• Task to carry out: Your answer should be a single number: the count of lines in the entries below that contain "extremeLuminance".

• Working data:
(** [Map.prototype.set]: the value of an existing key is replaced where it
    stands, a new key is added at the end. *)
Fixpoint Map_set (m : ColorMap) (k : string) (v : Cluster.t) : ColorMap :=
  match m with
  | [] => [(k, v)]
  | (k', v') :: m' =>
      if String.eqb k' k then (k', v) :: m' else (k', v') :: Map_set m' k v
  end.

Definition toHex (n : number) : string :=
  let hex := toString16 (Math_round n) in
  if (String.length hex =? 1)%nat then "0" ++ hex else hex.

Definition rgbToHex (r g b : number) : string :=
  toUpperCase ("#" ++ toHex r ++ toHex g ++ toHex b).

(** The first statements of [hexToRgb]: the first [#] is removed and a
    string of three characters has each of them doubled. *)
Definition normalizeHex (hex : string) : string :=
  let hex := removeFirst "#" hex in
  if (String.length hex =? 3)%nat then doubleChars hex else hex.

Definition hexToRgb (hex : string) : RGB :=
  let hex := normalizeHex hex in
  let r := parseInt16 (substring 0 2 hex) in
  let g := parseInt16 (substring 2 2 hex) in
  let b := parseInt16 (substring 4 2 hex) in
  mkRGB r g b.

(** The body of [hexToRgb] has no [throw] and none of its operations throws
    on a string: every call completes with [Return]. *)
Definition hexToRgb_completion (hex : string) : completion RGB :=
  Return (hexToRgb hex).

Definition areColorsSimilar (color1 color2 : RGB) (threshold : Z) : bool :=
  Math_sqrt_lt
    (add (add (Math_pow2 (sub (r color1) (r color2)))
              (Math_pow2 (sub (g color1) (g color2))))
         (Math_pow2 (sub (b color1) (b color2))))
    threshold.

Definition isHexDigit (c : ascii) : bool :=
  let n := nat_of_ascii c in
  ((65 <=? n)%nat && (n <=? 70)%nat)
  || ((97 <=? n)%nat && (n <=? 102)%nat)
  || ((48 <=? n)%nat && (n <=? 57)%nat).

(** [/^#?([A-Fa-f0-9]{6}|[A-Fa-f0-9]{3})$/] *)
Definition hexPattern : Regex.regex :=
  Regex.Cat (Regex.Opt (Regex.Class (Ascii.eqb "#")))
            (Regex.Alt (Regex.Times 6 (Regex.Class isHexDigit))
                       (Regex.Times 3 (Regex.Class isHexDigit))).

Definition isValidHex (hex : string) : bool := Regex.test hexPattern hex.

Definition sortColorsByUsage (colorMap : ColorMap) : list Color.t :=
  Array_sort (fun a b => Color.count b - Color.count a)
    (map (fun '(hex, data) =>
            Color.mk hex (Cluster.rgb data) (Cluster.count data) (PctNumber 0))
         colorMap).

End Utils.

(** ** colorExtractor.js *)

Module ColorExtractor.
Import Js Utils.

(** The fields of a [ColorExtractor] object. *)
Record t : Type := mk { colorMap : ColorMap; similarityThreshold : Z }.

Definition constructor : t := mk [] 30.

Definition clear (this : t) : t := mk [] (similarityThreshold this).

(** The [for ... of] loop of [addColor]: the entries are visited in
    insertion order; at the first one whose colour is similar its count is
    incremented and the loop is left.  [None] stands for [found = false]
    at the end of the loop. *)
Fixpoint scan (rgb : RGB) (threshold : Z) (entries : ColorMap) : option ColorMap :=
  match entries with
  | [] => None
  | (existingHex, data) :: rest =>
      if areColorsSimilar rgb (Cluster.rgb data) threshold
      then Some ((existingHex, Cluster.mk (Cluster.rgb data) (Cluster.count data + 1)) :: rest)
      else option_map (cons (existingHex, data)) (scan rgb threshold rest)
  end.

Definition addColor (this : t) (r g b : number) : t :=
  let hex := rgbToHex r g b in
  let rgb := mkRGB r g b in
  match scan rgb (similarityThreshold this) (colorMap this) with
  | Some colorMap' => mk colorMap' (similarityThreshold this)
  | None =>
      mk (Map_set (colorMap this) hex (Cluster.mk rgb 1)) (similarityThreshold this)
  end.

(** Feeding a sequence of colours, one [addColor] call each. *)
Definition addColors (this : t) (observations : list RGB) : t :=
  fold_left (fun this rgb => addColor this (r rgb) (g rgb) (b rgb)) observations this.

(** The block shared by the three [analyze]/[extract] functions:
    [sortColorsByUsage], [reduce] to the total count, and the [forEach]
    that sets the percentages. *)
Definition totalCount (colors : list Color.t) : Z :=
  fold_left (fun sum c => sum + Color.count c) colors 0.

Definition withPercentages (colors : list Color.t) : list Color.t :=
  let totalCount := totalCount colors in
  map (fun color =>
         Color.mk (Color.hex color) (Color.rgb color) (Color.count color)
           (PctString (percentToFixed2 (Color.count color) totalCount)))
      colors.

Definition rankedColors (this : t) : list Color.t :=
  withPercentages (sortColorsByUsage (colorMap this)).

(** *** Pixel sampling of [analyzeImage] *)

(** A pixel of [ImageData.data]: four bytes, red, green, blue, alpha. *)
Record pixel : Type := mkPixel { red : Z; green : Z; blue : Z; alpha : Z }.

(** The elements at positions [0], [k], [2k], ... ([skip] is the number of
    elements still to pass over). *)
Fixpoint everyNth {A : Type} (k skip : nat) (l : list A) : list A :=
  match l with
  | [] => []
  | x :: l' =>
      match skip with
      | O => x :: everyNth k (k - 1) l'
      | S skip' => everyNth k skip' l'
      end
  end.

Section Image.
(** [getLuminance(r, g, b) < 0.05 || getLuminance(r, g, b) > 0.95]: a
    floating-point test, kept abstract. *)
Variable extremeLuminance : Z -> Z -> Z -> bool.

Definition sampleRate : nat := 5.

Definition samplePixels (pixels : list pixel) : list RGB :=
  map (fun p => mkRGB (Int (red p)) (Int (green p)) (Int (blue p)))
    (filter (fun p => negb (alpha p <? 128)
                      && negb (extremeLuminance (red p) (green p) (blue p)))
       (everyNth sampleRate 0 pixels)).

(** [analyzeImage], from the pixel data of the canvas on. *)
Definition analyzeImage (this : t) (pixels : list pixel) : t * list Color.t :=
  let this := clear this in
  let this := addColors this (samplePixels pixels) in
  (this, Array_slice0 50 (rankedColors this)).
End Image.

(** [extractFromCurrentPage], from the colours that [parseColor] returned
    for the computed styles, in document order. *)
Definition extractFromCurrentPage (this : t) (parsed : list RGB) : t * list Color.t :=
  let this := clear this in
  let this := addColors this parsed in
  (this, Array_slice0 30 (rankedColors this)).

(** [analyzeSVG], from the colours that [parseColor] returned for the
    [fill], [stroke] and [style] attributes, in document order. *)
Definition analyzeSVG (this : t) (parsed : list RGB) : t * list Color.t :=
  let this := clear this in
  let this := addColors this parsed in
  (this, rankedColors this).

End ColorExtractor.

(** ** app.js *)

Module App.
Import Js Utils.

(** The module-level [currentColors] and the toasts shown so far. *)
Record state : Type := mkState { currentColors : list Color.t; toasts : list string }.

Definition showToast (st : state) (message : string) : state :=
  mkState (currentColors st) (toasts st ++ [message])%list.

Definition addSingleColor (st : state) (hex : string) : state :=
  let rgb := hexToRgb hex in
  let color := Color.mk (toUpperCase hex) rgb 1 (PctString "100.00") in
  let exists_ :=
    existsb (fun c => String.eqb (Color.hex c) (Color.hex color)) (currentColors st) in
  if negb exists_
  then mkState (color :: currentColors st) (toasts st)
  else showToast st "Color already in the list".

End App.

(** ** Enumerations for exhaustive checks *)

Module Finite.

(** All the characters, and all the byte values. *)
Definition allAscii : list ascii := map ascii_of_nat (seq 0 256).

Definition allBytes : list Z := map Z.of_nat (seq 0 256).

End Finite.

(** ** Boolean checks, run over every byte or every character *)

Module Checks.
Import Js Utils.

(** One channel: two upper-case digits that read back as the channel. *)
Definition byteRoundTrips (z : Z) : bool :=
  let s := toUpperCase (toHex (Int z)) in
  (String.length s =? 2)%nat
  && match parseInt16 s with
     | Int v => v =? z
     | NaN => false
     end.

(** A string that [parseInt(s, 16)] reads as a byte. *)
Definition readsAsByte (s : string) : bool :=
  match parseInt16 s with
  | Int v => (0 <=? v) && (v <=? 255)
  | NaN => false
  end.

(** Two hexadecimal digits, the first of which is [c1], read as a byte. *)
Definition pairsReadAsBytes (c1 : ascii) : bool :=
  if isHexDigit c1
  then forallb (fun c2 => implb (isHexDigit c2) (readsAsByte (String c1 (String c2 ""))))
         Finite.allAscii
  else true.

(** The two decimals printed by [fixed2] have two characters and read back. *)
Definition twoDigitsReadBack (f : Z) : bool :=
  if f <? 100
  then (String.length (twoDigits f) =? 2)%nat
       && match readDecimal (twoDigits f) with
          | Some v => v =? f
          | None => false
          end
  else true.

End Checks.

(** ** Vocabulary of the specification *)

Module Spec.
Import Js Utils ColorExtractor.

(** A colour of the data model: three integers in [[0,255]]. *)
Definition channel (n : number) : Prop :=
  exists z, n = Int z /\ 0 <= z <= 255.

Definition RGBColor (c : RGB) : Prop :=
  channel (r c) /\ channel (g c) /\ channel (b c).

Definition rgb (x y z : Z) : RGB := mkRGB (Int x) (Int y) (Int z).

• Worked solution: 2